Record excerpts Start Marker

(** The loop of [add] sets every index, and reports whether all of them
    were set on entry: the indices of later slices lie above the bit just
    written. *)
Lemma add_loop_spec skip_check bits bps ks off found :
  0 < bps -> Forall (fun p => 0 <= p < bps) ks ->
  0 <= off -> off + len ks * bps <= len bits ->
  BloomFilter.add_loop skip_check bps ks None off found bits
  = (Ok (if skip_check then found
         else found && forallb (testbit bits) (absolute bps ks off)),
     set_bits bits (absolute bps ks off)).
Proof.
  intros Hb H. revert off found bits.
  induction H as [|k ks Hk Hks IH]; intros off found bits Hoff Hlen.
  - simpl. destruct skip_check; [reflexivity|]. now rewrite andb_true_r.
  - rewrite len_cons in Hlen. pose proof (len_nonneg ks) as Hks0.
    assert (Hin : 0 <= off + k < len bits) by nia.
    cbn [BloomFilter.add_loop absolute forallb].
    rewrite setitem_in_range by assumption.
    assert (Hrest : forallb (testbit (bitarray.update (Z.to_nat (off + k)) true bits))
                            (absolute bps ks (off + bps))
                    = forallb (testbit bits) (absolute bps ks (off + bps))).
    { apply forallb_ext_in.
      eapply Forall_impl; [|apply (absolute_bounds bps ks (off + bps) Hb Hks)].
      cbv beta. intros i Hi. rewrite testbit_update by lia.
      destruct (Z.eqb_spec (off + k) i); [lia|reflexivity]. }
    destruct skip_check; cbn [negb andb].
    + rewrite IH by (rewrite ?len_update; lia). reflexivity.
    + destruct found; cbn [andb].
      * rewrite getitem_in_range by assumption. cbn [bind].
        rewrite IH by (rewrite ?len_update; lia).
        rewrite Hrest. unfold set_bits. cbn [fold_left].
        destruct (testbit bits (off + k)); reflexivity.
      * rewrite IH by (rewrite ?len_update; lia). reflexivity.
Qed.

Lemma emit_raises ns nb us i ys e :
  emit ns nb us i = (ys, Raised e) -> e = ZeroDivisionError.
Proof.
  revert i ys. induction us as [|u us IH]; intros i ys; cbn [emit].
  - discriminate.
  - destruct (nb =? 0); [now inversion 1|].
    destruct (i + 1 >=? ns); [discriminate|].
    destruct (emit ns nb us (i + 1)) as [zs st] eqn:E.
    inversion 1; subst. eapply IH; eauto.
Qed.

(** The generator ends normally or with one of two exceptions. *)
Lemma run_salts_raises hf key salts i ks e :
  run_salts hf key salts i = (ks, Some e) ->
  e = StructError \/ e = ZeroDivisionError.
Proof.
  revert i ks. induction salts as [|salt rest IH]; intros i ks; cbn [run_salts].
  - discriminate.
  - destruct (unpack_uints _ _ _) as [us|e'] eqn:U.
    + destruct (emit _ _ us i) as [ys [i'| |e']] eqn:E.
      * destruct (run_salts hf key rest i') as [zs r] eqn:R.
        inversion 1; subst. eapply IH; eauto.
      * discriminate.
      * inversion 1; subst. right. eapply emit_raises; eauto.
    + inversion 1; subst. left. eapply unpack_uints_raises; eauto.
Qed.

Lemma add_loop_raises skip_check bps ks stop off found bits e :
  fst (BloomFilter.add_loop skip_check bps ks stop off found bits) = Raise e ->
  e = bitarray.index_error \/ e = bitarray.assignment_index_error \/
  stop = Some e.
Proof.
  revert off found bits. induction ks as [|k ks IH]; intros off found bits;
    cbn [BloomFilter.add_loop].
  - destruct stop; cbn [fst]; [|discriminate]. inversion 1. now right; right.
  - destruct (negb skip_check && found).
    + destruct (bitarray.getitem bits (off + k)) as [b|e'] eqn:G; cbn [bind].
      * destruct (bitarray.setitem bits (off + k) true) as [bits'|e'] eqn:S.
        -- apply IH.
        -- cbn [fst]. inversion 1; subst. right. left.
           eapply setitem_raises; eauto.
      * cbn [fst]. inversion 1; subst. left. eapply getitem_raises; eauto.
    + destruct (bitarray.setitem bits (off + k) true) as [bits'|e'] eqn:S.
      * apply IH.
      * cbn [fst]. inversion 1; subst. right. left.
        eapply setitem_raises; eauto.
Qed.

End Loops.

(** ** [BloomFilter.add] *)

Section BloomFilterFacts.

Context {hashlib : Hashlib}.

Import BloomFilter.

Lemma set_bitarray_same self : set_bitarray (bitarray self) self = self.
Proof. now destruct self. Qed.

(** In a well-formed filter every key hashes to one bit per slice, all of
    them inside the bit vector. *)
Lemma well_formed_hashes self key :
  well_formed self ->
  exists ks,
    hashes (make_hashes self) key = (ks, None) /\
    len ks = num_slices self /\
    Forall (fun p => 0 <= p < bits_per_slice self) ks /\
    Forall (fun i => 0 <= i < len (bitarray self))
           (absolute (bits_per_slice self) ks 0).
Proof.
  intros [Hns Hbps Hmh Hlen].
  destruct (hashes_spec _ _ _ key Hns Hbps Hmh) as [ks [E [L F]]].
  exists ks. repeat split; try assumption.
  eapply Forall_impl; [|apply (absolute_bounds _ ks 0 Hbps F)].
  cbv beta. intros i Hi. rewrite L in Hi. lia.
Qed.

Lemma contains_spec self key :
  well_formed self -> __contains__ self key = Ok (all_bits_set self key).
Proof.
  intros Hwf. destruct (well_formed_hashes self key Hwf) as [ks [E [L [F B]]]].
  unfold __contains__, all_bits_set, bit_indices. rewrite E. cbn [fst].
  now apply contains_loop_spec.
Qed.

Lemma add_spec self key skip_check :
  well_formed self -> count self <= capacity self ->
  add self key skip_check =
  if negb skip_check && all_bits_set self key then (Ok true, self)
  else (Ok false,
        set_count (count self + 1)
          (set_bitarray (set_bits (bitarray self) (bit_indices self key)) self)).
Proof.
  intros Hwf Hc. destruct (well_formed_hashes self key Hwf) as [ks [E [L [F B]]]].
  unfold add, all_bits_set, bit_indices.
  destruct (Z.gtb_spec (count self) (capacity self)); [lia|].
  rewrite E. cbn [fst].
  rewrite add_loop_spec;
    [| apply Hwf | exact F | lia | rewrite L; destruct Hwf; lia].
  destruct skip_check; cbn [negb andb]; [reflexivity|].
  destruct (forallb _ _) eqn:P; cbn [negb]; [|reflexivity].
  rewrite set_bits_present by exact P. now rewrite set_bitarray_same.
Qed.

Record excerpts End Marker

- What is required
Scan the data above and copy every line with "reflexivity" in it.

- Exercise solution
  - simpl. destruct skip_check; [reflexivity|]. now rewrite andb_true_r.
      destruct (Z.eqb_spec (off + k) i); [lia|reflexivity]. }
    + rewrite IH by (rewrite ?len_update; lia). reflexivity.
        destruct (testbit bits (off + k)); reflexivity.
      * rewrite IH by (rewrite ?len_update; lia). reflexivity.
  destruct skip_check; cbn [negb andb]; [reflexivity|].
  destruct (forallb _ _) eqn:P; cbn [negb]; [|reflexivity].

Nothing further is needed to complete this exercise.